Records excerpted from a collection
(* ===== verification/L1Scenarios.v ===== *)
(** The theorems about the parent chain's answers at concrete inputs, and two ways in
    which a payment and a swap do not belong together. *)
From Stdlib Require Import Floats.SpecFloat.
From S2P Require Import Prelude Bytes SwapTypes TxTypes Externals Hex F64 ParentRpc.
From S2P Require Import Accumulator BlockTypes Rollback Bundle StateDb SwapRules.
From S2P Require Import Auth Block BlockSpec BlockProps BlockConnect Ledger Value.
From S2P Require Import Commitment Peg Monitor PegProps Expiry SwapMachine L1Props L1Unique.
From S2P Require Import Mempool Toy Scenarios.

#[export] Instance toy_rpc : ExtRpc := {|
  strings_iter := elements;
  configs_iter := map_to_list;
  str_to_lowercase := λ s, s;
|}.
#[export] Instance toy_rpc_laws : ExtRpcLaws toy_rpc.
Proof. by split. Defined.

(** ** Amounts *)

(** The float next to [n] satoshis, as a node prints them and the client reads them. *)
Definition btc (n : Z) : f64 := SFdiv 53 1024 (f64_of_Z n) sats_per_btc.

(** 0.29 coins: neither the float nor its product is exact, and cutting off would lose
    a satoshi. *)
Definition classic : f64 := S754_finite false 5224175567749775 (-54).
Lemma btc_value_exact_witness :
  nearest_btc classic 29000000 ∧ btc_rpc_value_to_sats classic = Some 29000000.
Proof.
  assert (nearest_btc classic 29000000) as H by (vm_compute; repeat split; discriminate).
  split; [exact H|]. apply (btc_value_exact classic); [lia|exact H].
Defined.

(** The amounts of the tests, and the values that are refused. *)
Example btc_values :
  classic = btc 29000000 ∧
  (btc_rpc_value_to_sats <$> [btc 0; btc 1; btc 100000000; btc 5000000000; btc 2100000000000000])
    = [Some 0; Some 1; Some 100000000; Some 5000000000; Some 2100000000000000] ∧
  btc_rpc_value_to_sats S754_nan = None ∧ btc_rpc_value_to_sats (S754_infinity false) = None ∧
  btc_rpc_value_to_sats (SFopp (btc 1000000)) = None ∧
  btc_rpc_value_to_sats (f64_of_Z (2 ^ 70)) = None.
Proof. by split_and!; vm_compute. Qed.

(** ** A node that reports a payment for the open swap *)
Definition node_url : RpcConfig := mkRpcConfig "http://localhost:18443" "u" "p".
Definition pay_txid : string :=
  "00000000000000000000000000000000000000000000000000000000000000aa".
Definition payment_tx (txid : string) (sats confirmations : Z) : TransactionInfo :=
  mkTxInfo txid confirmations (Some 100)
    [mkVout (btc 500) (mkScriptPubKey (Some "bc1qother") None);
     mkVout (btc sats) (mkScriptPubKey None (Some ["bc1q"]))]
    [].
Definition node_with (txs : list TransactionInfo) : RpcNode := {|
  getrawtransaction := λ id,
    match head (filter (λ tx, ti_txid tx = id) txs) with
    | Some tx => Response (Some tx) None
    | None => Response None (Some (-5, "No such mempool or blockchain transaction"))
    end;
  listunspent := λ address,
    Response (Some (if bool_decide (address = "bc1q") then None :: (Some ∘ ti_txid <$> txs) else []))
      None;
  getblockchaininfo := Response (Some (mkChainInfo (Some 120) (Some "regtest"))) None;
|}.
Definition l1_with (txs : list TransactionInfo) : Swap → L1Answer :=
  l1_query (λ _, node_with txs) (λ _, Some node_url).
Definition after_l1 (txs : list TransactionInfo) (st : State) : State :=
  result_or st (process_coinshift_transactions (l1_with txs) 10 zero_hash st).

Definition payments : list TransactionInfo := [payment_tx pay_txid 7000 2].
Definition paid_state : State := after_l1 payments open_state.

Lemma swap_moves_on_payment_witness : ∃ s',
  get_swap paid_state toy_id = Some s' ∧
  outcome (λ _, node_with payments) (λ _, Some node_url) 10 open_swap s' ∧
  state s' = ReadyToClaim.
Proof.
  destruct (swap_moves_on_payment (λ _, node_with payments) (λ _, Some node_url)
    10 zero_hash open_state paid_state toy_id open_swap) as (s' & Hs' & Ho).
  - apply open_state_sound.
  - apply result_Ok. by_eval.
  - by_eval.
  - exists s'. split; [exact Hs'|]. split; [exact Ho|].
    assert (state <$> get_swap paid_state toy_id = Some ReadyToClaim) as H by by_eval.
    rewrite Hs' in H. by injection H.
Defined.

(** A second open swap, of another amount, and its payment. *)
Definition other_txid : string :=
  "00000000000000000000000000000000000000000000000000000000000000bb".
Definition other_id : SwapId := toy_array 32 78.
Definition other_swap : Swap :=
  with_state Pending
    (new_swap other_id L2ToL1 Regtest (Hash32 zero_hash) (Some 1) (Some bob) 600 "bc1q"
       8000 3 (Some 53) (Some alice)).
Definition two_swaps : State :=
  {| claim_state with swaps := {[ toy_id := Decodes open_swap; other_id := Decodes other_swap ]} |}.
Definition both_paid : State :=
  after_l1 [payment_tx pay_txid 7000 2; payment_tx other_txid 8000 2] two_swaps.

Lemma two_swaps_lookup id e : swaps two_swaps !! id = Some e →
  ∃ s, e = Decodes s ∧ swap_id s = id ∧ l1_txid_unset (l1_txid s) = true.
Proof.
  assert (swaps two_swaps = {[ toy_id := Decodes open_swap; other_id := Decodes other_swap ]})
    as -> by done.
  intros [[<- <-]|[_ [<- <-]%lookup_singleton_Some]]%lookup_insert_Some; by eexists.
Qed.

Lemma one_swap_per_payment_witness :
  let s1 := default open_swap (get_swap both_paid toy_id) in
  let s2 := default open_swap (get_swap both_paid other_id) in
  (parent_chain s1, l1_txid s1) ≠ (parent_chain s2, l1_txid s2) ∧
  state s1 = ReadyToClaim ∧ state s2 = ReadyToClaim.
Proof.
  intros s1 s2. split; [|split; by_eval].
  apply (one_swap_per_payment two_swaps both_paid toy_id other_id s1 s2).
  - intros id e He. destruct (two_swaps_lookup id e He) as (s & -> & <- & _). by eexists.
  - intros id s Hg Hset. unfold get_swap in Hg.
    destruct (swaps two_swaps !! id) as [e|] eqn:He; [|done].
    destruct (two_swaps_lookup id e He) as (s' & -> & _ & Hu). injection Hg as <-.
    by rewrite Hu in Hset.
  - apply rtc_once.
    eapply (se_process _ _ (l1_with [payment_tx pay_txid 7000 2; payment_tx other_txid 8000 2])
      10 zero_hash), result_Ok. by_eval.
  - subst s1. assert (is_Some (get_swap both_paid toy_id)) as [s ->]; [|done].
    apply (bool_decide_eq_true _). by_eval.
  - subst s2. assert (is_Some (get_swap both_paid other_id)) as [s ->]; [|done].
    apply (bool_decide_eq_true _). by_eval.
  - intros H. by vm_compute in H.
  - by_eval.
Defined.

(** ** A payment that is named in advance

    Alice's swap is open and somebody has paid for it on the parent chain.  Before the
    payment is seen, Alice has a block create another swap that names the payment's
    transaction, which no rule forbids: the payment is never credited to her first
    swap, which expires and gives her the escrow back. *)
Definition named_txid : list byte :=
  match from_hex_rpc pay_txid with Some (Hash32 h) => arr_bytes h | _ => [] end.
Definition hijack_id : SwapId := from_l2_to_l1 "bc1qhijack" 1 alice (Some alice).
Definition hijack_tx : Transaction :=
  {| inputs := [input_of (dep 2) (funds alice 50)]; proof := tt;
     outputs := [mkOutput alice (SwapPending 10 hijack_id); funds alice 40];
     data := SwapCreate hijack_id Regtest named_txid 1 (Some alice) 10 "bc1qhijack" 1 |}.
Definition hijack_start : State :=
  {| (state_with [(dep 0, escrow); (dep 2, funds alice 50)]) with
     tip := Some zero_hash; height := Some 3;
     swaps := {[ toy_id := Decodes open_swap ]};
     locked_swap_outputs := {[ dep 0 := toy_id ]} |}.
Definition hijack_body : Body := make_body [] [hijack_tx] [auth_of 1].
Definition hijack_header : Header := make_header hijack_start hijack_body.
Definition hijacked : State := (connected hijack_start hijack_header hijack_body).1.

Example named_payment_is_not_credited :
  is_ok (prevalidate hijack_start hijack_header hijack_body) = true ∧
  is_ok (connect_prevalidated hijack_start hijack_header hijack_body
    (prevalidated hijack_start hijack_header hijack_body)) = true ∧
  state <$> get_swap (after_l1 payments hijack_start) toy_id = Some ReadyToClaim ∧
  state <$> get_swap (after_l1 payments hijacked) toy_id = Some Pending ∧
  bool_decide (swaps_by_l1_txid hijacked !! (Regtest, Hash32 (toy_array 32 0xaa)) = Some hijack_id)
  = true.
Proof. split_and!; by_eval. Qed.

(** ** A swap that is confirmed by another payment

    A swap waits for more confirmations of the transaction that it names; the search
    first finds another payment of the same amount to the same address, and its
    confirmations are counted. *)
Definition waiting_swap : Swap :=
  SwapTypes.update_l1_txid (from_bytes named_txid)
    (with_state (WaitingConfirmations 1 6)
       (new_swap toy_id L2ToL1 Regtest (Hash32 zero_hash) (Some 6) (Some bob) 600 "bc1q"
          7000 3 (Some 53) (Some alice))).
Definition waiting_state : State :=
  {| claim_state with swaps := {[ toy_id := Decodes waiting_swap ]} |}.

Example other_payment_confirms :
  let st := after_l1 [payment_tx other_txid 7000 9] waiting_state in
  state <$> get_swap st toy_id = Some ReadyToClaim ∧
  l1_txid <$> get_swap st toy_id = Some (l1_txid waiting_swap) ∧
  from_hex_rpc other_txid ≠ Some (l1_txid waiting_swap).
Proof. split_and!; [by_eval|by_eval|]. intros H. by vm_compute in H. Qed.

(** ** The all-zero transaction

    The call that records a transaction for a pending swap accepts the all-zero
    identifier; monitoring takes the swap for one without a transaction, and sets it back
    from five confirmations to two. *)
Definition patient_swap : Swap :=
  with_state Pending
    (new_swap toy_id L2ToL1 Regtest (Hash32 zero_hash) (Some 6) (Some bob) 600 "bc1q"
       7000 3 (Some 53) (Some alice)).
Definition patient_state : State :=
  {| claim_state with swaps := {[ toy_id := Decodes patient_swap ]} |}.
Definition zero_recorded : State :=
  result_or patient_state
    (StateDb.update_swap_l1_txid toy_id (Hash32 zero_hash) 5 None None zero_hash 3 patient_state).

Example zero_txid_restarts :
  state <$> get_swap zero_recorded toy_id = Some (WaitingConfirmations 5 6) ∧
  state <$> get_swap (after_l1 payments zero_recorded) toy_id
  = Some (WaitingConfirmations 2 6).
Proof. split; by_eval. Qed.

**YOUR OBJECTIVE**
The required output is the exact run of lines from the beginning of the records to the line with "classic = btc 29000000 ∧", that line included.

**YOUR SOLUTION**
(* ===== verification/L1Scenarios.v ===== *)
(** The theorems about the parent chain's answers at concrete inputs, and two ways in
    which a payment and a swap do not belong together. *)
From Stdlib Require Import Floats.SpecFloat.
From S2P Require Import Prelude Bytes SwapTypes TxTypes Externals Hex F64 ParentRpc.
From S2P Require Import Accumulator BlockTypes Rollback Bundle StateDb SwapRules.
From S2P Require Import Auth Block BlockSpec BlockProps BlockConnect Ledger Value.
From S2P Require Import Commitment Peg Monitor PegProps Expiry SwapMachine L1Props L1Unique.
From S2P Require Import Mempool Toy Scenarios.

#[export] Instance toy_rpc : ExtRpc := {|
  strings_iter := elements;
  configs_iter := map_to_list;
  str_to_lowercase := λ s, s;
|}.
#[export] Instance toy_rpc_laws : ExtRpcLaws toy_rpc.
Proof. by split. Defined.

(** ** Amounts *)

(** The float next to [n] satoshis, as a node prints them and the client reads them. *)
Definition btc (n : Z) : f64 := SFdiv 53 1024 (f64_of_Z n) sats_per_btc.

(** 0.29 coins: neither the float nor its product is exact, and cutting off would lose
    a satoshi. *)
Definition classic : f64 := S754_finite false 5224175567749775 (-54).
Lemma btc_value_exact_witness :
  nearest_btc classic 29000000 ∧ btc_rpc_value_to_sats classic = Some 29000000.
Proof.
  assert (nearest_btc classic 29000000) as H by (vm_compute; repeat split; discriminate).
  split; [exact H|]. apply (btc_value_exact classic); [lia|exact H].
Defined.

(** The amounts of the tests, and the values that are refused. *)
Example btc_values :
  classic = btc 29000000 ∧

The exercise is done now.